My mom wants me to stop being a sad human being and get the hell up: It’s 8 a.m., and 8 a.m. on a weekday is no time to be swaddled under the bedsheets. If I open one eye and manage a strained stare, I can sort of see her. Ah, there she is — an amorphous blob across the room. What do I want for breakfast, she wants to know. I need to be dressed by the time she returns with the food, she informs me. If my glasses were within reach I’d be able to see the details of her face — calm, wearing a touch of foundation, no doubt, and her favorite mascara from Yves Saint Laurent. It’s November 9, 2016, Donald Trump just became the president-elect and this chick — Judy, my mom — wants me to get up.
Disappointment has a texture, a weight. It’s hard and heavy and it sits on your chest just long enough to convince your lungs they may never touch air again. I’ve felt it plenty of times. Disappointment in myself, when I choose not to speak up after being ignored in a store; disappointment in others, when I arrive for an interview and the publicist struggles to conceal surprise upon seeing my brown face.
My mom knows this feeling too, but tenfold.
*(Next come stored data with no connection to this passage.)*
(** Depths along the way down. *)
Lemma parent_within_key y p : parent_within tbl y = Some p -> parent_topic_id y = Some p.
Proof.
  unfold parent_within. destruct (parent_topic_id y) as [q|]; [|done].
  by case_bool_decide.
Qed.

Lemma up_get y p :
  y ∈ tbl -> up tbl (id y) = Some p ->
  parent_topic_id y = Some p /\ exists pt, pt ∈ tbl /\ id pt = p /\ get tbl p = Some pt.
Proof.
  intros Hy Hup. rewrite up_elem in Hup by done. split; [by apply parent_within_key|].
  apply parent_within_ids in Hup as (pt & -> & Hpt)%list_elem_of_fmap.
  exists pt. split; [done|]. split; [done|]. by apply get_elem.
Qed.

Lemma has_depth_below x dx k : forall y,
  x ∈ tbl -> y ∈ tbl -> has_depth tbl x dx ->
  anc tbl (S k) (id y) = Some (id x) -> has_depth tbl y (dx + S k).
Proof.
  induction k as [|k IH]; intros y Hx Hy Hdx Hk.
  - cbn in Hk. destruct (up tbl (id y)) as [p|] eqn:Hup; [|done]. cbn in Hk.
    injection Hk as ->. destruct (up_get y _ Hy Hup) as (Hp & pt & Hpt & Hid & Hget).
    assert (pt = x) as -> by exact (id_inj tbl Hnodup pt x Hpt Hx Hid).
    replace (dx + 1)%nat with (S dx) by lia. by eapply depth_child.
  - change (anc tbl (S (S k)) (id y)) with (up tbl (id y) ≫= anc tbl (S k)) in Hk.
    destruct (up tbl (id y)) as [p|] eqn:Hup; [|done]. cbn [mbind option_bind] in Hk.
    destruct (up_get y _ Hy Hup) as (Hp & pt & Hpt & <- & Hget).
    replace (dx + S (S k))%nat with (S (dx + S k)) by lia.
    eapply depth_child; [exact Hp | exact Hget |]. by apply IH.
Qed.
Disappointment hardens you as you climb the corporate ladder when you’re black, a woman, and equipped with the audacity of an M.B.A. Disappointment of this kind courses through your veins when you live as a person of color in this world, no matter your proximity to wealth, education, or accomplishment. Its source is an IV of racism — casual, systemic, and overt — that congeals in your arteries until you become numb to it all, to injustice and to disrespect, and you find yourself heavy with apathy.
This chick — my mom — has lived nearly 60 years under the weight of disappointment. Which is why, on Wednesday morning, instead of allowing her body to retch as the election results unspooled, she requested my breakfast order and instructed me to be ready when she returned. We were in the middle of a mother-daughter trip in Charleston, and she’d be damned if she’d let another disappointment — the outcome of the presidential election — foil her plans.
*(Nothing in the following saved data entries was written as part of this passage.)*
(** A selection out of [available]: nobody is named twice, and every name
    is recorded in [used]. *)
Definition selection_of (available selected : list Scored) (used : gset string) : Prop :=
  NoDup (names_of selected)
  ∧ (∀ n, n ∈ names_of selected → n ∈ used)
  ∧ (∀ t, t ∈ selected → t ∈ available).

(** *** The balance heuristic, lines 348-435 *)

(** [greedy_balanced]: the [while] loop.  Every turn that does not leave the
    loop removes the picked pair from [remaining], so a fuel of one turn per
    candidate pair is never used up; [None] stands for running out of it or
    for an index error. *)
Fixpoint greedy_balanced_loop (fuel : nat) (pairs_needed : Z)
    (selected : list Scored) (used : gset string) (remaining : list Scored)
    : option (list Scored) :=
  if bool_decide (Z.of_nat (length selected) < pairs_needed)%Z then
    match remaining with
    | [] => Some selected
    | _ :: _ =>
        match fuel with
        | O => None
        | S fuel' =>
            let valid := filter (free_of used) remaining in
            match valid with
            | [] => Some selected
            | _ :: _ =>
                let idx :=
                  if (length selected mod 2 =? 0)%nat
                  then (length valid / 4) `min` (length valid - 1)
                  else (length valid / 2)%nat in
                match valid !! idx with
                | Some (p1, p2, score) =>
                    let used' := {[name p2]} ∪ ({[name p1]} ∪ used) in
                    greedy_balanced_loop fuel' pairs_needed
                      (selected ++ [(p1, p2, score)]) used'
                      (filter (free_of used') remaining)
                | None => None
                end
            end
        end
    end
  else Some selected.

Definition greedy_balanced (pairs_needed : Z) (available_pairs_list : list Scored)
    : option (list Scored) :=
  greedy_balanced_loop (length available_pairs_list) pairs_needed [] ∅
    available_pairs_list.

(** [pure_greedy]: the [for] loop with its [break]. *)
Fixpoint pure_greedy_loop (pairs_needed : Z) (selected : list Scored)
    (used : gset string) (available : list Scored) : list Scored :=
  match available with
  | [] => selected
  | (p1, p2, score) :: rest =>
      if decide (free_of used (p1, p2, score)) then
        let selected' := selected ++ [(p1, p2, score)] in
        if bool_decide (pairs_needed <= Z.of_nat (length selected'))%Z
        then selected'
        else pure_greedy_loop pairs_needed selected'
               ({[name p2]} ∪ ({[name p1]} ∪ used)) rest
      else pure_greedy_loop pairs_needed selected used rest
  end.

Definition pure_greedy (pairs_needed : Z) (available_pairs_list : list Scored)
    : list Scored :=
  pure_greedy_loop pairs_needed [] ∅ available_pairs_list.

(** Python's [sum] and [min] over a list of floats. *)
Definition sum_scores (scores : list Q) : Q := foldl Qplus 0%Q scores.

Definition min_scores (scores : list Q) : option Q :=
  match scores with
  | [] => None
  | s :: rest => Some (foldl Qmin s rest)
  end.

(** [evaluate(sol)] returns [(variance, min_score)]; [None] is the
    [ZeroDivisionError] of an empty solution that is not too short. *)
Definition evaluate (pairs_needed : Z) (sol : list Scored) : option (ext * Q) :=
  if bool_decide (Z.of_nat (length sol) < pairs_needed)%Z
  then Some (Infinity, (-1)%Q)
  else
    let scores := sol.*2 in
    let len := inject_Z (Z.of_nat (length scores)) in
    min_score ← min_scores scores;
    let avg := (sum_scores scores / len)%Q in
    let variance := (sum_scores ((λ s, (s - avg) ^ 2)%Q <$> scores) / len)%Q in
    Some (Finite variance, min_score).


(** Lines 423-435: which of the two solutions is returned. *)
Definition prefer (pairs_needed : Z) (solution greedy_solution : list Scored)
    : option (list Scored) :=
  bal ← evaluate pairs_needed solution;
  greedy ← evaluate pairs_needed greedy_solution;
  let '(bal_var, bal_min) := bal in
  let '(greedy_var, greedy_min) := greedy in
  Some (if Qlt_le_dec (greedy_min + 0.5) bal_min then solution
        else if Qlt_le_dec (bal_min + 0.5) greedy_min then greedy_solution
        else if ext_lt bal_var greedy_var then solution
        else greedy_solution).

Definition find_balanced_pairings (pairs_needed : Z) (available_pairs : list Scored)
    : option (list Scored) :=
  solution ← greedy_balanced pairs_needed available_pairs;
  let greedy_solution := pure_greedy pairs_needed available_pairs in
  prefer pairs_needed solution greedy_solution.

Section Core.
Variable top_players : list Player.

Definition find_player (name' : string) : option Player :=
  head (filter (λ p, name p = name') top_players).

Definition nothing_chosen : Chosen :=
  {| best_pairings := []; used_players := ∅; warnings := [] |}.

(** Lines 292-303, one iteration. *)
Definition required_step (st : Chosen) (rp : string * string) : Chosen :=
  let '(name1, name2) := rp in
  match find_player name1, find_player name2 with
  | Some p1, Some p2 =>
      {| best_pairings := best_pairings st ++ [(p1, p2, calculate_pairing_score p1 p2)];
         used_players := {[name2]} ∪ ({[name1]} ∪ used_players st);
         warnings := warnings st |}
  | p1, _ =>
      let missing := match p1 with Some _ => name2 | None => name1 end in
      {| best_pairings := best_pairings st;
         used_players := used_players st;
         warnings := warnings st
           ++ [missing_warning missing] |}
  end.

(** What the loop owes a required pairing: the pair with its score when
    both players are on the roster, the printed warning about the first
    missing one otherwise. *)
Definition honoured (rp : string * string) (pairs : list (Player * Player * Q))
    (warned : list string) : Prop :=
  match find_player rp.1, find_player rp.2 with
  | Some p1, Some p2 => (p1, p2, calculate_pairing_score p1 p2) ∈ pairs
  | Some _, None => missing_warning rp.2 ∈ warned
  | None, _ => missing_warning rp.1 ∈ warned
  end.

(** Lines 307-316, one iteration: the option is kept when both players are
    present and unused and its score is strictly above the best so far. *)
Definition matt_step (used : gset string)
    (best : option (Player * Player * string * string) * Q) (opt : string * string)
    : option (Player * Player * string * string) * Q :=
  let '(name1, name2) := opt in
  match find_player name1, find_player name2 with
  | Some p1, Some p2 =>
      if bool_decide (name1 ∉ used) && bool_decide (name2 ∉ used) then
        let score := calculate_pairing_score p1 p2 in
        if Qlt_le_dec best.2 score then (Some (p1, p2, name1, name2), score)
        else best
      else best
  | _, _ => best
  end.

(** Lines 307-325. *)
Definition matt_constraint (options : list (string * string)) (st : Chosen) : Chosen :=
  match foldl (matt_step (used_players st)) (None, (-1)%Q) options with
  | (Some (p1, p2, name1, name2), best_matt_score) =>
      {| best_pairings := best_pairings st ++ [(p1, p2, best_matt_score)];
         used_players := {[name2]} ∪ ({[name1]} ∪ used_players st);
         warnings := warnings st |}
  | (None, _) =>
      {| best_pairings := best_pairings st;
         used_players := used_players st;
         warnings := warnings st
           ++ ["  WARNING: Could not satisfy Matt Maritz constraint"] |}
  end.

(** What one either-or option is worth: [None] unless both players are on
    the roster and unused. *)
Definition matt_eval (used : gset string) (opt : string * string)
    : option (Player * Player * string * string * Q) :=
  match find_player opt.1, find_player opt.2 with
  | Some p1, Some p2 =>
      if bool_decide (opt.1 ∉ used) && bool_decide (opt.2 ∉ used)
      then Some (p1, p2, opt.1, opt.2, calculate_pairing_score p1 p2)
      else None
  | _, _ => None
  end.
This week I’ve been thinking a lot about the woman who ran for president of the United States, my mom, and me. I’ve been thinking about how so many of the women I know were shocked and dismayed beyond expression when Hillary Clinton lost to Donald Trump, and, for a brief moment, I was too. But that cumulative legacy of hurt — the inexorable weight of disappointment — along with my mom had pulled me back to reality. My mom didn’t read Ta-Nehisi Coates’s Between the World and Me, but her actions Wednesday morning brought back a passage from the book. Coates’s son has begun to cry after learning that Michael Brown’s killers would not be indicted, and Coates describes his response, as a father:
I didn’t hug you, and I didn’t comfort you, because I thought it would be wrong to comfort you. I did not tell you that it would be okay, because I have never believed it would be okay. What I told you is what your grandparents tried to tell me: that this is your country, that this is your world, that this is your body, and you must find some way to live within the all of it.
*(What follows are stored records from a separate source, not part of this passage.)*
(** Invoice events drive the subscription.  For an invoice whose customer
    resolves to a merchant and that names a known subscription, while the
    stores answer: a payment-succeeded event leaves the subscription
    [active], with each period bound taken from the invoice when the invoice
    carries it and kept otherwise; a payment-failed event leaves it
    [past_due] with its period as it was.  Neither touches the cancellation
    columns, and this holds whether or not an order is found for the
    invoice. *)
Theorem invoice_events_drive_subscription (event : Stripe.Event)
    (merchant : Merchant.t) (c k : string) (s : Subscription.t) (w : World) :
  let invoice := Stripe.object event in
  healthy w →
  WebhookProcessorService.id_of (Stripe.customer invoice) = Some c →
  truthy_string c = true →
  merchant_of_customer c w = Some merchant →
  WebhookProcessorService.present (Stripe.subscription invoice) = true →
  WebhookProcessorService.id_of (Stripe.subscription invoice) = Some k →
  subscription_of k w = Some s →
  (∃ w',
     WebhookProcessorService.handleInvoicePaymentSucceeded event w
     = (Ok tt, w')
     ∧ subscription_of k w' =
       Some (Subscription.mk
               (Subscription.id s) (Subscription.merchantId s)
               (Subscription.stripeSubscriptionId s) "active"
               (match date_of_seconds (Stripe.period_start invoice) with
                | Some t => Some t
                | None => Subscription.currentPeriodStart s
                end)
               (match date_of_seconds (Stripe.period_end invoice) with
                | Some t => Some t
                | None => Subscription.currentPeriodEnd s
                end)
               (Subscription.canceledAt s) (Subscription.cancelAtPeriodEnd s)))
  ∧ (∃ w',
       WebhookProcessorService.handleInvoicePaymentFailed event w
       = (Ok tt, w')
       ∧ subscription_of k w' =
         Some (Subscription.mk
                 (Subscription.id s) (Subscription.merchantId s)
                 (Subscription.stripeSubscriptionId s) "past_due"
                 (Subscription.currentPeriodStart s)
                 (Subscription.currentPeriodEnd s)
                 (Subscription.canceledAt s)
                 (Subscription.cancelAtPeriodEnd s))).
Proof.
  intros invoice Hw Hc Htruthy Hm Hpresent Hk Hs.
  assert (Hafter : ∀ status d subs',
            update_first (prisma.subscription.by_stripeSubscriptionId k)
                         (Subscription_set status d) (subscriptions w)
            = Some subs' →
            ∀ ords', subscription_of k (set_orders ords'
                                          (set_subscriptions subs' w))
                     = Some (Subscription_set status d s)).
  { intros status d subs' Hupd ords'. unfold subscription_of in *. wsimpl.
    rewrite (subscription_of_after_update _ k _ _ _ _ Hupd).
    rewrite bool_decide_eq_true_2 by done. by rewrite Hs. }
  split.
  - unfold WebhookProcessorService.handleInvoicePaymentSucceeded. cbv zeta.
    fold invoice. rewrite Hc, Hpresent, Hk.
    rewrite (bind_Ok _ _ _ _ _ (resolveMerchant_healthy c w Hw Htruthy)), Hm.
    cbn [default from_option id].
    match goal with
    | |- context [MerchantsService.updateSubscriptionStatus k ?st ?d] =>
        destruct (updateSubscriptionStatus_known k st d s w Hw Hs)
          as (subs' & Hrun & Hupd)
    end.
    rewrite (bind_Ok _ _ _ _ _ (bind_Ok _ _ _ _ _ Hrun : _ = (Ok tt, _))).
    destruct (succeeded_orders_part (Merchant.id merchant)
                (Stripe.object_id invoice)
                (number_or (Stripe.amount_paid invoice) 0)
                (set_subscriptions subs' w) Hw) as (ords' & Hords).
    eexists. split; [exact Hords|].
    by rewrite (Hafter _ _ _ Hupd).
  - unfold WebhookProcessorService.handleInvoicePaymentFailed. cbv zeta.
    fold invoice. rewrite Hc, Hpresent, Hk.
    rewrite (bind_Ok _ _ _ _ _ (resolveMerchant_healthy c w Hw Htruthy)), Hm.
    cbn [default from_option id].
    destruct (updateSubscriptionStatus_known k "past_due"
                SubscriptionData.empty s w Hw Hs) as (subs' & Hrun & Hupd).
    rewrite (bind_Ok _ _ _ _ _ (bind_Ok _ _ _ _ _ Hrun : _ = (Ok tt, _))).
    destruct (failed_orders_part (Stripe.object_id invoice)
                (Some (WebhookProcessorService.extractFailureReason invoice))
                (set_subscriptions subs' w) Hw) as (ords' & Hords).
    eexists. split; [exact Hords|].
    by rewrite (Hafter _ _ _ Hupd).
Qed.

Lemma invoice_events_drive_subscription_witness :
  ∃ w',
    WebhookProcessorService.handleInvoicePaymentSucceeded evt_succeeded
      (shop [] []) = (Ok tt, w')
    ∧ subscriptions w' =
      [Subscription.mk "s1" "m1" "sub_1" "active" (Some 1700000000000)
                       (Some 1702592000000) None false].
Proof.
  destruct (invoice_events_drive_subscription evt_succeeded merchant_1 "cus_1"
              "sub_1" subscription_1 (shop [] []))
    as [(w' & Hrun & _) _]; [reflexivity..|].
  exists w'. split; [exact Hrun|].
  vm_compute in Hrun. by injection Hrun as <-.
Defined.
Definition shutdownNative : Native unit :=
  LOGI "Shutting down SLAM system" [] ;;
  let* pSLAM := load g_pSLAM in
  (if negb (pSLAM =? nullptr) then store_pSLAM nullptr else ret tt) ;;
  store_isInitialized false ;;
  store_trackingState 0.

Definition getTrackingStateNative : Native Z :=
  load g_trackingState.

End Wrapper.

(** ** Sequences of calls from the host application *)

Inductive Call : Type :=
| CallInitialize (vocabPath settingsPath : jstring)
| CallProcessFrame (imageData : jstring) (timestamp : jdouble)
| CallReset
| CallShutdown
| CallGetTrackingState.

Inductive Reply : Type :=
| ReplyVoid
| ReplyPose (pose : option (list jfloat))
| ReplyInt (n : Z).

(** ** Log lines and pose arrays *)

Definition line (p : LogPriority) (fmt : string) (args : list LogArg) : LogLine :=
  mkLogLine p LOG_TAG fmt args.

Definition is_error (l : LogLine) : bool :=
  match log_prio l with
  | ANDROID_LOG_ERROR => true
  | _ => false
  end.

(** The three increments of [processFrameNative] on the pose array. *)
Definition advance (pose : list jfloat) : list jfloat :=
  alter (fun x => F32.add x f32_milli) 2%nat
    (alter (fun x => F32.add x f32_milli) 1%nat
       (alter (fun x => F32.add x f32_milli) 0%nat pose)).

(** The two loops of [resetNative] on the pose array. *)
Definition cleared (pose : list jfloat) : list jfloat :=
  <[6%nat := f32_one]> (foldl (fun p i => <[i := f32_zero]> p) pose (seq 0 6)).

Section Driver.
Context {cv : OpenCV}.

Definition invoke (c : Call) : Native Reply :=
  match c with
  | CallInitialize v s => initializeSlamNative v s ;; ret ReplyVoid
  | CallProcessFrame img ts =>
      let* r := processFrameNative img ts in ret (ReplyPose r)
  | CallReset => resetNative ;; ret ReplyVoid
  | CallShutdown => shutdownNative ;; ret ReplyVoid
  | CallGetTrackingState =>
      let* n := getTrackingStateNative in ret (ReplyInt n)
  end.

Fixpoint run (cs : list Call) : Native (list Reply) :=
  match cs with
  | [] => ret []
  | c :: cs' =>
      let* r := invoke c in
      let* rs := run cs' in
      ret (r :: rs)
  end.

(** The sessions the process can be in: the static initialisers, followed
    by any number of native calls. *)
Inductive reachable : Session -> Prop :=
| reachable_initial : reachable initial_session
| reachable_invoke (g : Session) (c : Call) :
    reachable g -> reachable (session_of (invoke c g)).

(** The frame [processFrameNative] obtains for an image argument. *)
Definition frame_of (imageStr : string) : Mat :=
  if contains_data_image imageStr then base64ToMat imageStr
  else imread imageStr.

(** What loading the frame writes to the log. *)
Definition frame_log (imageStr : string) : list LogLine :=
  if contains_data_image imageStr then []
  else if Mat_empty (imread imageStr)
       then [line ANDROID_LOG_ERROR "Failed to load image from: %s"
               [ArgString imageStr]]
       else [].

(** What holds of the globals in every reachable session. *)
Record well_formed (g : Session) : Prop := {
  wf_pSLAM : g_pSLAM g = nullptr;
  wf_state :
    g_trackingState g = 0 \/ g_trackingState g = 1 \/ g_trackingState g = 2;
  wf_tracking : g_trackingState g = 2 -> g_isInitialized g = true;
  wf_pose : exists x y z,
    g_currentPose g = [x; y; z; f32_zero; f32_zero; f32_zero; f32_one]
}.

End Driver.

(** ** The quaternion of a pose array *)

(** The literal [1e-4f] (bit pattern [0x38D1B717]). *)
Definition f32_tolerance : jfloat := S754_finite false 13743895 (-37).

Definition quaternion (pose : list jfloat) : list jfloat := drop 3 pose.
It would be wrong to say that being a person of color in this world — particularly a woman of color — means you don’t taste the sour loss of this election. It does not. But this race of mine, this gender of mine, has been confronted from birth with the disappointment that this world can deliver. Wednesday morning’s mood was familiar.
And this is why I didn’t cry when Hillary lost. My tears had dried up many disappointments ago. I’m scared for what’s to come, sure, but isn’t it more of the same? Trump inspires the same anxiety in me as a routine traffic stop. I brace myself for the repercussions of what his administration will execute, but I’m not naïve; I know I live close to this realm of fear already.
Enough about that, though. This chick, Judy, she has plans for the both of us today. We’ll tour the high points in Charleston, visit the place where the Civil War started and see where the oldest African-American church in the state stands. Judy lived through MLK and Malcolm X; Nixon and Reagan; Loving v. Virginia; Rodney King and O.J. We’re going to go through some shit, yes, but it’s hardly any worse than what we’ve seen.